The dominant colonial economy in Hawaii carries with it the seeds of the disease we face. From sugar to corporate hotels to GMO seed farms, the exploitation of Hawaii and her people perpetuates their imprisonment.

Returning to old and innovating new sustainable practices that respect culture and the environment, that give hope for the future and empower people can allow hope and vision to grow; without these we will fail. We must create the alternative to the exploitative, short-sighted system that is destroying all that is of real value, and dooming many of our children to unnecessary imprisonment.

For those who do end up in prison, how about an emphasis on trade/career training, transition and culturally relevant treatment programs that reduce recidivism?

How about allowing (or hopefully, encouraging) the resurrection of traditional fishing and farming practices, by changing regulatory and tax structures to recognize that in this case, monetary generation takes a secondary place to the greater importance of regenerating sustainable culture, agriculture and life-sustaining values? Why is subsistence farming not recognized (no less encouraged) by the state and county governments?

I enjoy asking people if they know how many hours per day were spent working in a hunter/gatherer culture. The average was four hours. That left plenty of time for developing tight family and clan bonds, ceremony, and recreation that maintained cohesive societal units.

We have become slaves and many of us haven’t noticed. Generations of cultural disrespect and economic exploitation have left plenty of alienation and dysfunction that need healing in order to create a more functional dynamic with a diversity of choices available to the people of Hawaii.

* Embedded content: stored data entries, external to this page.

(** The clusters of a greedy pass hold items of the batch, none of them
    assigned before, with pairwise-distinct identifiers. *)
Lemma greedy_from_items (batch : list RawSource) :
  NoDup (map source_id batch) →
  ∀ (cs : list (list RawSource)) (assigned : gset string),
    Spec.greedy_from similar batch assigned cs →
    NoDup (map source_id (concat cs))
    ∧ (∀ x, x ∈ concat cs → source_id x ∉ assigned)
    ∧ (∀ x, x ∈ concat cs → x ∈ batch).
Proof.
  intros Hnd cs. induction cs as [|c cs IH]; intros assigned Hgreedy.
  - cbn. split; [constructor|]. split; intros x Hx; by apply elem_of_nil in Hx.
  - destruct Hgreedy as [(a & Ha & Hfresh & Hc) Hrest].
    destruct (IH _ Hrest) as (Hnd' & Hfresh' & Hsub').
    cbn [concat]. split; [|split].
    + rewrite map_app. apply NoDup_app. split; [|split].
      * subst c. cbn [map]. apply NoDup_cons. split.
        -- intros (o & Ho & Hid)%elem_of_map_source_id.
           apply elem_of_admitted in Ho as [[Ho _] _]. set_solver.
        -- apply (NoDup_fmap_2_strong source_id).
           ++ intros x y [_ Hx]%elem_of_admitted [_ Hy]%elem_of_admitted.
              by apply (same_id_same_item batch).
           ++ apply NoDup_filter. by apply NoDup_of_ids.
      * intros i (x & Hx & <-)%elem_of_map_source_id (y & Hy & Hid)%elem_of_map_source_id.
        apply (Hfresh' y Hy). apply elem_of_union. right.
        rewrite Hid. by apply elem_of_ids_2.
      * done.
    + intros x [Hx|Hx]%elem_of_app.
      * subst c. apply elem_of_cons in Hx as [->|Hx]; [done|].
        apply elem_of_admitted in Hx as [[Hx _] _]. set_solver.
      * specialize (Hfresh' x Hx). set_solver.
    + intros x [Hx|Hx]%elem_of_app; [|by apply Hsub'].
      subst c. apply elem_of_cons in Hx as [->|Hx]; [done|].
      by apply elem_of_admitted in Hx as [_ Hx].
Qed.

Lemma greedy_from_nonempty (batch : list RawSource) (cs : list (list RawSource))
    (assigned : gset string) :
  Spec.greedy_from similar batch assigned cs → Forall (λ c, c ≠ []) cs.
Proof.
  revert assigned. induction cs as [|c cs IH]; intros assigned; [constructor|].
  intros [(a & _ & _ & ->) Hrest]. constructor; [done|]. by eapply IH.
Qed.

(** [cluster_sources] is a greedy pass over the sorted batch that
    assigns every item. *)
Lemma cluster_sources_greedy (sources : list RawSource) :
  NoDup (map source_id sources) →
  let batch := sorted Normalization.effective_time sources in
  let clusters := Normalization.cluster_sources urlparse_netloc config sources in
  NoDup (map source_id batch)
  ∧ Spec.greedy_from similar batch ∅ clusters
  ∧ (∀ x, x ∈ sources → source_id x ∈ Spec.ids (concat clusters)).
Proof.
  intros Hnd. cbv zeta.
  assert (NoDup (map source_id (sorted Normalization.effective_time sources))) as Hnd'.
  { by rewrite (Permutation_map source_id (sorted_perm Normalization.effective_time sources)). }
  split; [done|].
  unfold Normalization.cluster_sources.
  destruct (cluster_loop_greedy _ Hnd' (sorted Normalization.effective_time sources) [] ∅)
    as (Hg & Hcov & _); [done..|].
  split; [exact Hg|].
  intros x Hx. apply Hcov. by apply elem_of_sorted.
Qed.

End Clustering.

Section ClusteringProperties.

Variable urlparse_netloc : string → option string.
Variable config : Config.t.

We are on many levels at a crossroads. We need to create viable alternatives that allow people to live balanced healthy lives supportive of family, community and our islands, preserving and creating viable alternatives for our mo’opuna. The corporate profit paradigm will perpetuate private prisons, alienation and destruction. We have to choose. The roots of our penal system lie in controlling populations that are exploited and discontent. This whole paradigm is diseased from its birth and must be replaced with a system based on restorative justice. In Hawaiian terms, Pu’uhonua.

They are very similar concepts from what I can tell. I will defer to Hawaiians to describe/create a modern Pu’uhonua. I believe that Ohana Ho’opakele has spent years advocating for just such an alternative to incarceration. I leave it to our legislators and bureaucrats to search their own souls and explain why such efforts have not been embraced, or as far as I know, explored. Could that have anything to do with inherent biases and a failure to explore the root problems of our failed system?

The concept of restorative justice is to right the wrongs and create an environment for healing for all parties impacted by crimes  “offender” and “victim” alike. Allow offenders to make amends, so to speak, begin to repair damages, restore community and allow healing  to occur.

The idea of community service pales in comparison because there is little or no connection between the crime and the service, there is little logic and no psycho/spiritual connection between the events to catalyze healing and restoration. We need to embrace such concepts in order to create a viable alternative to a failed system.